Un mensonge parmi d’autres
JACO: Quand mon bras frêle tenait le tient, marchant dans l’ombre d’une basilique où se débattaient des anges et des diables, tu m’implorais, n’écoute pas ces hurlements, me criais-tu, je te serrais davantage, mais dans mon dos je les devinais, je pressais le pas et parfois nous courrions, je me souviens de ce soir blême, ton pied s’est pris dans une fissure du trottoir, nous nous sommes allongés sur le ciment, tu saignais au front, j’avais le fémur fracturé, je ne t’ai plus jamais revue, je n’ai même jamais su où tu t’étais réfugiée.
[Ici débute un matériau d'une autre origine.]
Lemma score_long_range_not_higher_witness :
  exists s_long s_short,
    score default_scorer 12 {[ "C" := 6%Z; "H" := 6%Z ]} 0 "bounded" false true true
    = Ok s_long
    /\ score default_scorer 12 {[ "C" := 6%Z; "H" := 6%Z ]} 0 "bounded" false true
             false = Ok s_short
    /\ cost s_short <= cost s_long /\ priority s_long <= priority s_short.
Proof.
  apply score_long_range_not_higher.
  - apply default_scorer_sane.
  - lia.
  - unfold nonneg_counts. apply (bool_decide_unpack _). by vm_compute.
Defined.

(** X11. Under a configuration with non-zero widths and non-negative
    amplitudes and coefficients, for [N >= 0] and counts that are not
    negative, classification is a bonus only: with [use_classification] off
    the factor [wC] is 1.0 and no label is reported, and switching it on,
    the rest of the configuration and the input being the same, never
    lowers the value or the priority. *)
Theorem score_classification_not_lower self N element_counts total_charge health
        converged bounded has_long_range :
  sane self -> (0 <= N)%Z -> nonneg_counts element_counts ->
  exists s_off s_on,
    score (with_classification false self) N element_counts total_charge health
          converged bounded has_long_range = Ok s_off
    /\ score (with_classification true self) N element_counts total_charge health
             converged bounded has_long_range = Ok s_on
    /\ wC s_off = 1 /\ classifications s_off = []
    /\ value s_off <= value s_on /\ priority s_off <= priority s_on.
Proof.
  intros Hsane HN Hnn.
  destruct (score_sane_parts self N element_counts total_charge Hsane HN Hnn)
    as (wn & wm & wd & Hwn & Hwm & Hwd & _ & Hscore).
  destruct (Hscore health converged bounded has_long_range) as (c & EC & Hc & H).
  pose proof (H false) as E1. pose proof (H true) as E2.
  assert (compute_wC (with_classification false self) element_counts = (1.0, []))
    as Hoff by reflexivity.
  rewrite Hoff in E1.
  do 2 eexists. split; [exact E1|]. split; [exact E2|].
  cbn [wC value priority classifications fst snd].
  pose proof (compute_wC_ge_1 (with_classification true self) element_counts) as HwC.
  pose proof (compute_wQ_pos self total_charge) as HwQ.
  pose proof (compute_wS_pos health converged bounded) as HwS.
  destruct Hsane as (_ & _ & _ & _ & _ & _ & Hlambda).
  assert (0 <= lambda_cost self * c) by (by apply Rmult_le_pos).
  set (wc := (compute_wC (with_classification true self) element_counts).1) in *.
  assert (0 <= wn * compute_wQ self total_charge * wm * wd) as Hk
    by (repeat apply Rmult_le_pos; lra).
  assert (wn * compute_wQ self total_charge * wm * wd * 1.0
            * compute_wS health converged bounded
          <= wn * compute_wQ self total_charge * wm * wd * wc
             * compute_wS health converged bounded) as Hle.
  { apply Rmult_le_compat_r; [lra|]. apply Rmult_le_compat_l; [done|lra]. }
  split; [lra|]. split; [done|]. split; [done|].
  apply priority_mono; [|lra]. split; [|done].
  apply Rmult_le_pos; [|lra]. apply Rmult_le_pos; [done|lra].
Qed.

Lemma score_classification_not_lower_witness :
  exists s_off s_on,
    score (with_classification false default_scorer) 21
          {[ "C" := 10%Z; "H" := 10%Z; "Fe" := 1%Z ]} 0 "converged" true true false
    = Ok s_off
    /\ score (with_classification true default_scorer) 21
             {[ "C" := 10%Z; "H" := 10%Z; "Fe" := 1%Z ]} 0 "converged" true true
             false = Ok s_on
    /\ wC s_off = 1 /\ classifications s_off = []
    /\ value s_off <= value s_on /\ priority s_off <= priority s_on.
Proof.
  apply score_classification_not_lower.
  - apply default_scorer_sane.
  - lia.
  - unfold nonneg_counts. apply (bool_decide_unpack _). by vm_compute.
Defined.

(** *** Metal richness and the organometallic class *)

Lemma sum_values_pos_lookup (m : gmap string Z) :
  (0 < sum_values m)%Z -> exists k v, m !! k = Some v.
Proof.
  destruct (decide (m = ∅)) as [->|Hne]; [rewrite sum_values_empty; lia|].
  intros _. apply map_choose in Hne as (k & v & Hk). eauto.
Qed.

Lemma metal_symbols_metals x : x ∈ metal_symbols -> x ∈ Classification.metals.
Proof.
  assert (metal_symbols ⊆ Classification.metals) as Hsub.
  { apply (bool_decide_unpack _). by vm_compute. }
  apply Hsub.
Qed.

(** X12. The scorer's metal richness and the classifier agree on carbon
    compounds: when the default scorer rewards a composition for its metal
    atoms ([wM > 1]) and carbon is one of its elements, [organometallic] is
    among the classifications of the breakdown. *)
Theorem metal_rich_carbon_scored_organometallic N element_counts total_charge
        health converged bounded has_long_range :
  (0 <= N)%Z -> nonneg_counts element_counts ->
  "C" ∈ dom element_counts ->
  exists s,
    score default_scorer N element_counts total_charge health converged bounded
          has_long_range = Ok s
    /\ (1 < wM s -> "organometallic" ∈ classifications s).
Proof.
  intros HN Hnn HC.
  destruct (score_sane_parts default_scorer N element_counts total_charge
              default_scorer_sane HN Hnn)
    as (wn & wm & wd & Hwn & Hwm & Hwd & Hmetal & Hscore).
  destruct (Hscore health converged bounded has_long_range) as (c & EC & Hc & H).
  specialize (H true). change (with_classification true default_scorer)
    with default_scorer in H.
  eexists. split; [exact H|]. cbn [wM classifications].
  intros Hw. specialize (Hmetal Hw). unfold metal_atoms in Hmetal.
  apply sum_values_pos_lookup in Hmetal as (k & v & Hk).
  apply map_lookup_filter_Some in Hk as [Hk Hsym]. simpl in Hsym.
  destruct (ClassificationSpec._detect_organometallic_fires
              (dom element_counts) element_counts k HC)
    as (o & Ho & Hl & _).
  { apply elem_of_dom. eauto. }
  { by apply metal_symbols_metals. }
  assert (o ∈ classify element_counts) as Hin.
  { apply ClassificationExtra.elem_of_classify. by left. }
  unfold compute_wC, classify_molecule. simpl.
  destruct (classify element_counts) as [|c0 cs] eqn:Ecls;
    [by apply elem_of_nil in Hin|].
  simpl. rewrite <- Hl. apply (list_elem_of_fmap_2 label) in Hin. exact Hin.
Qed.

Lemma metal_rich_carbon_scored_organometallic_witness :
  exists s,
    score default_scorer 21 {[ "C" := 10%Z; "H" := 10%Z; "Fe" := 1%Z ]} 0
          "converged" true true false = Ok s
    /\ (1 < wM s -> "organometallic" ∈ classifications s).
Proof.
  apply metal_rich_carbon_scored_organometallic.
  - lia.
  - unfold nonneg_counts. apply (bool_decide_unpack _). by vm_compute.
  - by vm_compute.
Defined.

End ScoringExtra.

(** ** The validator, the parser and the workflow *)

Module PipelineExtra.
Import Pipeline Composition.

(** X13. The verdict of [validate_molecule] follows the database matches: a
    molecule is known exactly when there is a match; it is reported novel
    exactly when there is none and the simulation calls it stable; the
    confidence is 0.0 exactly for unknown molecules and otherwise 1.0 or
    0.5, so every molecule reported novel carries confidence 0.0. *)
Theorem validate_molecule_verdict db_matches formula energy stability :
  let r := Validator.validate_molecule db_matches formula energy stability in
  Validator.matches r = db_matches
  /\ (Validator.is_known r = true <-> db_matches <> [])
  /\ (Validator.novel r = true <-> db_matches = [] /\ stability = "stable")
  /\ (Validator.confidence r == 0 <-> db_matches = [])%Q
  /\ (db_matches <> [] ->
      Validator.confidence r == 1 \/ Validator.confidence r == 0.5)%Q
  /\ (Validator.novel r = true ->
      Validator.is_known r = false /\ Validator.confidence r == 0)%Q.
Proof.
  unfold Validator.validate_molecule.
  destruct db_matches as [|first rest].
  - destruct (String.eqb_spec stability "stable"); simpl;
      repeat split; try done; try tauto; intros; try discriminate; tauto.
  - cbn [length Nat.ltb Nat.leb].
    destruct (String.eqb stability "stable" && _);
      [|destruct (String.eqb stability "unstable" && _)]; simpl;
      repeat split; try done; intros; try discriminate;
      try (by left); try (by right); try tauto;
      try (match goal with H : (_ == _)%Q |- _ => by vm_compute in H end);
      try (match goal with H : _ :: _ = [] /\ _ |- _ => by destruct H end).
Qed.

(** *** Counting the atoms of a structure file *)

Lemma sum_values_insert_existing (m : gmap string Z) k v v' :
  m !! k = Some v -> sum_values (<[k := v']> m) = (sum_values m - v + v')%Z.
Proof.
  intros Hk. rewrite <- (insert_delete_eq m).
  rewrite ScoringExtra.sum_values_insert by apply lookup_delete_eq.
  rewrite <- (insert_delete_id m k v Hk) at 2.
  rewrite ScoringExtra.sum_values_insert by apply lookup_delete_eq. lia.
Qed.

Lemma sum_values_increment (m : gmap string Z) k :
  sum_values (<[k := (get0 m k + 1)%Z]> m) = (sum_values m + 1)%Z.
Proof.
  unfold get0. destruct (m !! k) as [v|] eqn:Hk; simpl.
  - rewrite (sum_values_insert_existing _ _ v) by done. lia.
  - rewrite ScoringExtra.sum_values_insert by done. lia.
Qed.

Import XyzParse.

Lemma count_line_valid element_counts parts :
  valid element_counts -> valid (XyzParse.count_line element_counts parts).
Proof.
  intros Hv. unfold XyzParse.count_line, counted.
  destruct (4 <=? length parts)%nat; [|done].
  destruct parts as [|element parts]; [done|].
  apply map_Forall_insert_2; [|done]. unfold get0.
  destruct (element_counts !! element) as [v|] eqn:E; simpl; [|lia].
  specialize (Hv _ _ E). simpl in Hv. lia.
Qed.

Lemma count_line_total element_counts parts :
  total (XyzParse.count_line element_counts parts)
  = (total element_counts + (if counted parts then 1 else 0))%Z.
Proof.
  unfold XyzParse.count_line, counted, total.
  destruct (Nat.leb_spec 4 (length parts)) as [Hlen|Hlen]; [|lia].
  destruct parts as [|element parts]; [simpl in Hlen; lia|].
  apply sum_values_increment.
Qed.

Lemma count_elements_spec rows :
  valid (XyzParse.count_elements rows)
  /\ total (XyzParse.count_elements rows)
     = Z.of_nat (length (List.filter counted rows)).
Proof.
  unfold XyzParse.count_elements.
  assert (H : forall ec,
             valid ec ->
             valid (fold_left XyzParse.count_line rows ec)
             /\ total (fold_left XyzParse.count_line rows ec)
                = (total ec + Z.of_nat (length (List.filter counted rows)))%Z).
  { induction rows as [|parts rows IH]; intros ec Hec; simpl.
    - split; [done|lia].
    - destruct (IH _ (count_line_valid ec parts Hec)) as [Hv Ht].
      split; [done|]. rewrite Ht, count_line_total.
      destruct (counted parts); simpl; lia. }
  destruct (H ∅) as [Hv Ht]; [apply map_Forall_empty|].
  split; [done|]. rewrite Ht. unfold total. rewrite ScoringExtra.sum_values_empty. lia.
Qed.

Lemma slice_from_2_length {A : Type} (lines : list A) num_atoms :
  (0 <= num_atoms)%Z ->
  (Z.of_nat (length (XyzParse.slice_from_2 lines (2 + num_atoms))) <= num_atoms)%Z
  /\ ((2 + num_atoms <= Z.of_nat (length lines))%Z ->
      Z.of_nat (length (XyzParse.slice_from_2 lines (2 + num_atoms))) = num_atoms).
Proof.
  intros Hn. unfold XyzParse.slice_from_2.
  destruct (Z.ltb_spec (2 + num_atoms) 0); [lia|].
  rewrite length_take, length_drop. lia.
Qed.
JULA: Idiot. J’habite au même endroit. Si tu avais laissé la musique jouer, si nous avions quitté Villeray sans en faire un plat!
Une rue dans la ville
Rue des Ravages, il y avait des marins, des commandants de sous-marins, un poète qui s’est jeté du haut du rocher percé, et s’en est sorti vivant. Rue des Ravages, des femmes édentées jettent des fleurs mortes de leurs fenêtres, et se moquent des visiteurs qui s’égarent, qui ne s’en sortiront pas.
Chaque fois que la terre tremble, rue des Ravages, tout ce qui ment disparaît. Des sirènes asexuées sirotent tranquillement leurs cocktails, la nuit, sur les terrasses. Comment une rue pareille peut exister au cœur de la ville, comment est-ce possible?
Rue des Ravages, on y reste, on n’en revient jamais. Pas de passé, encore moins d’avenir. On chante, mais on ne pense pas.